The EFCR is intended to be used under direct control of its possessor. The use of an EFCR for a public use is out of considered scope.

A.CERTIFIED_EFCRA

In secure mode, the EFCR is intended to be used with certified EFCR applications. A certified (signed) EFCRA is assumed to be secure at download.

A.TRUSTED_FIRMWARE

The EFCR firmware is secure at installation.
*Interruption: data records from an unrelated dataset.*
(** * hnsd light-client kernel: header codec, compact difficulty, PoW check,
      chain work and trie-proof walker (src/header.c, src/proof.c).

    Bytes are integers in [0, 256) held in lists; a C array indexed out of
    range reads 0 and a write out of range is dropped.  Fixed-width C
    integers are [Z] with the wrap-around written where the source can
    reach it. *)

From Stdlib Require Import ZArith Lia Bool.
From stdpp Require Import list.

Local Open Scope Z_scope.
Local Set Warnings "-register-all".

(** ** Machine integers and byte arrays *)

Definition u8 (x : Z) : Z := Z.land x 0xff.
Definition u32 (x : Z) : Z := Z.land x 0xffffffff.
(** Two's-complement reading of the low 32 bits, for [int32_t]. *)
Definition i32 (x : Z) : Z := (x + 2 ^ 31) mod 2 ^ 32 - 2 ^ 31.

Definition is_byte (b : Z) : Prop := 0 <= b < 256.
Definition bytes_ok (l : list Z) : Prop := Forall is_byte l.

(** [a[i]] on a byte array. *)
Definition byte_at (l : list Z) (i : Z) : Z := default 0 (l !! Z.to_nat i).

Definition word_ok (w : Z) : Prop := 0 <= w < 2 ^ 32.

Definition bytes_okb (l : list Z) : bool :=
  forallb (fun b => (0 <=? b) && (b <? 256)) l.

(** [memset(target, 0, n)] on a fresh array. *)
Definition zeros (n : nat) : list Z := replicate n 0.

(** ** Compact difficulty (header.c, hsk_pow_to_target / hsk_pow_to_bits) *)

(** The loop [while (mantissa && i >= 0) { target[i--] = (uint8_t)mantissa;
    mantissa >>= 8; }], with [n = i + 1] so that [i >= 0] is [n <> 0]. *)
Fixpoint pow_target_loop (n : nat) (target : list Z) (mantissa : Z)
  : list Z * Z :=
  match n with
  | O => (target, mantissa)
  | S i =>
      if mantissa =? 0 then (target, mantissa)
      else pow_target_loop i (<[i := u8 mantissa]> target) (Z.shiftr mantissa 8)
  end.

(** Returns the [bool] result together with the contents of [target]. *)
Definition hsk_pow_to_target (bits : Z) : bool * list Z :=
  let target := zeros 32 in
  if bits =? 0 then (false, target)
  else if negb (Z.land (Z.shiftr bits 23) 1 =? 0) then (false, target)
  else
    let exponent := Z.shiftr bits 24 in
    let mantissa := Z.land bits 0x7fffff in
    let '(mantissa, shift) :=
      if exponent <=? 3
      then (Z.shiftr mantissa (8 * (3 - exponent)), 0)
      else (mantissa, Z.land (exponent - 3) 31) in
    let i := 31 - shift in
    let '(target, mantissa) :=
      pow_target_loop (Z.to_nat (i + 1)) target mantissa in
    if negb (mantissa =? 0) then (false, target) else (true, target).

(** [for (i = 0; i < 32; i++) if (target[i] != 0) break;] started at [i]
    with [n = 32 - i] iterations left. *)
Fixpoint first_nonzero (n : nat) (target : list Z) (i : Z) : Z :=
  match n with
  | O => i
  | S n' =>
      if negb (byte_at target i =? 0) then i
      else first_nonzero n' target (i + 1)
  end.
(** * The MIME part-tree decoder of gmail-mcp

    A shallow embedding of [mcp_gmail_server/utils.py], of the
    [MessagePayload] methods of [mcp_gmail_server/models.py] and of the
    bookkeeping of [get_messages_batch] of [mcp_gmail_server/gmail_client.py],
    and the properties of the body-text and attachment extraction.

    Layout: the fragment of the Python runtime the modules call (module
    [Py]), then [utils.py], then [models.py] and [gmail_client.py], then the
    theorems. *)

From Stdlib Require Import NArith ZArith Ascii String.
From stdpp Require Import gmap list.

Open Scope N_scope.

(** ** Python values

    A [str] is a sequence of Unicode code points and a [bytes] a sequence
    of octets; both are lists of numbers.  [lit] turns a literal of the
    source into a [str]. *)

Abbreviation str := (list N).
Abbreviation bytes := (list N).

Definition lit (s : string) : str := (λ a, N_of_ascii a) <$> list_ascii_of_string s.

(** Truth value of a sequence, of an optional sequence, and [a or b]. *)
Definition truthy {A} (l : list A) : bool :=
  match l with [] => false | _ => true end.

Definition opt_truthy {A} (o : option (list A)) : bool :=
  match o with Some l => truthy l | None => false end.

Definition py_or {A} (a b : option (list A)) : option (list A) :=
  if opt_truthy a then a else b.

Module Py.

(** *** [base64.urlsafe_b64decode]

    [binascii.a2b_base64] in its default, non-strict mode: characters
    outside the alphabet are skipped, a pad sequence that completes the
    current quad ends the decoding, and leftover characters of an
    incomplete quad raise [binascii.Error] (here [None]). *)

Definition a2b_table (c : N) : option N :=
  if (65 <=? c) && (c <=? 90) then Some (c - 65)
  else if (97 <=? c) && (c <=? 122) then Some (c - 71)
  else if (48 <=? c) && (c <=? 57) then Some (c + 4)
  else if c =? 43 then Some 62
  else if c =? 47 then Some 63
  else None.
EFCR firmware is assumed to be secure at first-time installation.

A.USER_EDUCATION

End-users are informed of proper use and of their responsibilities when using the EFCR.

5.1.3 Other environment

A.DEVT_POLICY

All actors managing EFCR and EFCRA issue and maintain a written procedure which describes their security rules, and apply it in the design environment.

35 CWA 14722-3:2004 (E)

A.PROD_POLICY

The manufacturer issues and maintains a written procedure which describes the security rules, and applies it in the production environment.

A.OPERATING_POLICY

The device operators along with the application providers issue and maintain a written procedure which describes the security rules, and applies it in the operating environment.

A.EXTERNAL_KEYS

All actors generating and/or managing cryptographic keys ensure their protection at all times.

5.2 Security Requirements

This clause presents the security functional requirements which were defined by the Embedded FINREAD Risk Analysis.

These requirements are split into the following categories :

 security requirements for the EFCR ;

 security requirements for its environment, some of which can be related to organisational security policies (OSP), and other need to be refined in security measures.

As indicated for each security requirement, implementation may either be specified by this document or outside of the scope of this CWA.

5.2.1 EFCR Security Functional Requirements

The following set of Security Functional requirements shall be fulfilled.

5.2.1.1 EFCR related requirements

SR_EFCR_Unique_ID

The EFCR shall provide a unique identification number for itself or for the EFD to which it is inseparably joined. Implementation : shall be compliant with industry conventions

SR_Keypad_NoLeakage

The EFCR shall not allow disclosure by audible feedback from the keypad. Implementation: vendor-dependent

5.2.1.2 Firmware related requirements

SR_Firmware_Integrity_Verification

During use stage, the EFCR shall be able to verify the integrity of firmware extensions or updates, after downloading and before installation. This requirement also applies to all native code applications. Implementation : vendor-dependent; cryptographic mechanisms and related security parameters such as key lengths shall conform to cryptographic standards suitable for high strength of function.

SR_Firmware_Authenticity_Verification

36 CWA 14722-3:2004 (E)

During use stage, the EFCR shall be able to verify the authenticity of firmware extensions or updates, after downloading and before installation. This requirement also applies to all native code applications.

Implementation : vendor-dependent; cryptographic mechanisms and related security parameters such as key lengths shall conform to current cryptographic standards suitable for high strength of function.

SR_Firmware_Integrity_Protection

The EFCR shall not allow firmware operation when code or permanent data modification of related parts of the firmware have been detected. Firmware integrity check shall be performed at least between reset and code use. This requirement also applies to all native code applications.